**Problem to work on:** Your task is to copy the stretch of lines in the records below that begins with the line containing "char_between 9 13" and ends with the line containing "Fixpoint remove_chars (p", exactly as written, with nothing added.

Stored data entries
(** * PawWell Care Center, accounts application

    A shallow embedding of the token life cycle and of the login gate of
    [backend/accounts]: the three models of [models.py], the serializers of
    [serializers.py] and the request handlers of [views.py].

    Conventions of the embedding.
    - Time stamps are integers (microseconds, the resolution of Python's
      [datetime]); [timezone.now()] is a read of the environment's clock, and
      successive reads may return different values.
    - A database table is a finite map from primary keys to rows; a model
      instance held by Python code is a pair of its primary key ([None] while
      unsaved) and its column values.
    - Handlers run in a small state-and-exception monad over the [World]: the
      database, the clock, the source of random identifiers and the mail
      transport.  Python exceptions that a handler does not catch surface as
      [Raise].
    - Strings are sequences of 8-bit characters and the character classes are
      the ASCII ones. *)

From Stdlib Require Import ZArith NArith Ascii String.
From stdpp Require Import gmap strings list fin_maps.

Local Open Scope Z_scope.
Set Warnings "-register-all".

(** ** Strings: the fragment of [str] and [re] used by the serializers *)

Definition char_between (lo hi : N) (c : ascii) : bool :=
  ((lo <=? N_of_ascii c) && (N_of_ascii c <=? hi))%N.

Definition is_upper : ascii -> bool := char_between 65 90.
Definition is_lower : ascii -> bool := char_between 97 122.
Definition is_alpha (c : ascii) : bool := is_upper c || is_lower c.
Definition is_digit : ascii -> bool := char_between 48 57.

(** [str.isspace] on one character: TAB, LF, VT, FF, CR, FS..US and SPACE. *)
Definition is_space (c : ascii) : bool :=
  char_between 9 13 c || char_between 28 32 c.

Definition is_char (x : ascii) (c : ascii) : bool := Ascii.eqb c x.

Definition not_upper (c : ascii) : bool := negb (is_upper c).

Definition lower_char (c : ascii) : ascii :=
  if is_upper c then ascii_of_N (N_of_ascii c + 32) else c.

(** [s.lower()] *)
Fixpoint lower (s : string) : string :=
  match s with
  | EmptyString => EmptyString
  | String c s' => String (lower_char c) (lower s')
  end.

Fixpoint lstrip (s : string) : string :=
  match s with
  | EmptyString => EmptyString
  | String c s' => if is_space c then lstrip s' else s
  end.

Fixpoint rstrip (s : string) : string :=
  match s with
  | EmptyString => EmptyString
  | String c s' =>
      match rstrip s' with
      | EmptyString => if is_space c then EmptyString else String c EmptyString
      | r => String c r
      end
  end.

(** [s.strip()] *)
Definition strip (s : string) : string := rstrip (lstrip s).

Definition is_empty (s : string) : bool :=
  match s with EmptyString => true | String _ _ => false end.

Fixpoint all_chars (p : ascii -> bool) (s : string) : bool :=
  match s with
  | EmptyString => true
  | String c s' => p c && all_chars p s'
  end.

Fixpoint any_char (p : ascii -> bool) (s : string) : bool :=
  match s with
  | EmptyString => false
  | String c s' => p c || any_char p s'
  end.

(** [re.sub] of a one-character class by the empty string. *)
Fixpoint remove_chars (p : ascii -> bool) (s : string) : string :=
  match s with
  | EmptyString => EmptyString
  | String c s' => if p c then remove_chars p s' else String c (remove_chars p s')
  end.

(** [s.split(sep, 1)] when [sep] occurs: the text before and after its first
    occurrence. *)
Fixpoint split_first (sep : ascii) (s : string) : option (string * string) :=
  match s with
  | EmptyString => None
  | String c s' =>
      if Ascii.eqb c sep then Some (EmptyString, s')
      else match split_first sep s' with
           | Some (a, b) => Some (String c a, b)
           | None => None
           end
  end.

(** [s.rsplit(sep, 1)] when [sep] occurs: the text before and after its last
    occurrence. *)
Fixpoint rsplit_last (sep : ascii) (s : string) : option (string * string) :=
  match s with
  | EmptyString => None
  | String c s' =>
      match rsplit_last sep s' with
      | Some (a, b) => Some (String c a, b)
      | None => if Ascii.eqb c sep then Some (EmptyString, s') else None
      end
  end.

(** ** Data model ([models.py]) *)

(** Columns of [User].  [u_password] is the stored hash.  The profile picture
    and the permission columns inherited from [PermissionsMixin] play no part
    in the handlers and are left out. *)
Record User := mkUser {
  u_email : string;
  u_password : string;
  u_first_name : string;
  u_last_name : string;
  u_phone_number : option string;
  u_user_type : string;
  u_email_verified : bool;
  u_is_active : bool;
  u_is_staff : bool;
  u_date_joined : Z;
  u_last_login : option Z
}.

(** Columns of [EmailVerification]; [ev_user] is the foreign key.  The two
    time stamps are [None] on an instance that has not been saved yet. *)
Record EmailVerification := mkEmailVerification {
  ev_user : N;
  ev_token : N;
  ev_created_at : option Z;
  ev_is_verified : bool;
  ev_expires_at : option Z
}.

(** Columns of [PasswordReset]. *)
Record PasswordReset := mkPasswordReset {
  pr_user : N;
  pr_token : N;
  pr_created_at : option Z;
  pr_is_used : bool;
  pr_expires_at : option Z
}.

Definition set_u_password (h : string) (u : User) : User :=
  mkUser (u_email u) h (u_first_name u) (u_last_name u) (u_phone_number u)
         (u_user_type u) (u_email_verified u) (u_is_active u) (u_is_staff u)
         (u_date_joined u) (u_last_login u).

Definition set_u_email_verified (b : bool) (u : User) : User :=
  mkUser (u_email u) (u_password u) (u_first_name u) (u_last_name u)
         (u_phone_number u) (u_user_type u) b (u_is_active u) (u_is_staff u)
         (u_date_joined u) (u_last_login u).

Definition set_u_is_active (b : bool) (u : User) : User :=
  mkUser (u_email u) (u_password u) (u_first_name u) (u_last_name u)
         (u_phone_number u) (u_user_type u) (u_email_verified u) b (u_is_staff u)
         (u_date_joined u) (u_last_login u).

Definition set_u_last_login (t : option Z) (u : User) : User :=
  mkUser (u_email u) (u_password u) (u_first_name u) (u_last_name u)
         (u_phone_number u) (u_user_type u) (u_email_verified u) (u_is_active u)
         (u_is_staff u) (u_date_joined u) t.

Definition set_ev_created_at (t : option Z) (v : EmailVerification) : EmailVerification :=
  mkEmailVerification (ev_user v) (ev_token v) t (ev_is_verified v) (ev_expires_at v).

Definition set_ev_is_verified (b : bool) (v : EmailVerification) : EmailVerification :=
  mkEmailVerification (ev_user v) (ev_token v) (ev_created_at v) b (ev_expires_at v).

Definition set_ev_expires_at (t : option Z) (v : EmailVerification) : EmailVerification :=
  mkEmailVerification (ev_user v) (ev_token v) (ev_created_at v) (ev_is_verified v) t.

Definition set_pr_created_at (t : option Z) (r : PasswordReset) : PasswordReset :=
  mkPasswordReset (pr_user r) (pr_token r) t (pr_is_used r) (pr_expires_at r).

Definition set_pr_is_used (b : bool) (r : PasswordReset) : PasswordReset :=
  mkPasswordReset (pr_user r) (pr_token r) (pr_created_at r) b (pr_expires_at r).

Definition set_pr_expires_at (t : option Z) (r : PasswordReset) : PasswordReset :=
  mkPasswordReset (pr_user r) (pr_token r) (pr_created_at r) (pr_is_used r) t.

**Response:**
  char_between 9 13 c || char_between 28 32 c.

Definition is_char (x : ascii) (c : ascii) : bool := Ascii.eqb c x.

Definition not_upper (c : ascii) : bool := negb (is_upper c).

Definition lower_char (c : ascii) : ascii :=
  if is_upper c then ascii_of_N (N_of_ascii c + 32) else c.

(** [s.lower()] *)
Fixpoint lower (s : string) : string :=
  match s with
  | EmptyString => EmptyString
  | String c s' => String (lower_char c) (lower s')
  end.

Fixpoint lstrip (s : string) : string :=
  match s with
  | EmptyString => EmptyString
  | String c s' => if is_space c then lstrip s' else s
  end.

Fixpoint rstrip (s : string) : string :=
  match s with
  | EmptyString => EmptyString
  | String c s' =>
      match rstrip s' with
      | EmptyString => if is_space c then EmptyString else String c EmptyString
      | r => String c r
      end
  end.

(** [s.strip()] *)
Definition strip (s : string) : string := rstrip (lstrip s).

Definition is_empty (s : string) : bool :=
  match s with EmptyString => true | String _ _ => false end.

Fixpoint all_chars (p : ascii -> bool) (s : string) : bool :=
  match s with
  | EmptyString => true
  | String c s' => p c && all_chars p s'
  end.

Fixpoint any_char (p : ascii -> bool) (s : string) : bool :=
  match s with
  | EmptyString => false
  | String c s' => p c || any_char p s'
  end.

(** [re.sub] of a one-character class by the empty string. *)
Fixpoint remove_chars (p : ascii -> bool) (s : string) : string :=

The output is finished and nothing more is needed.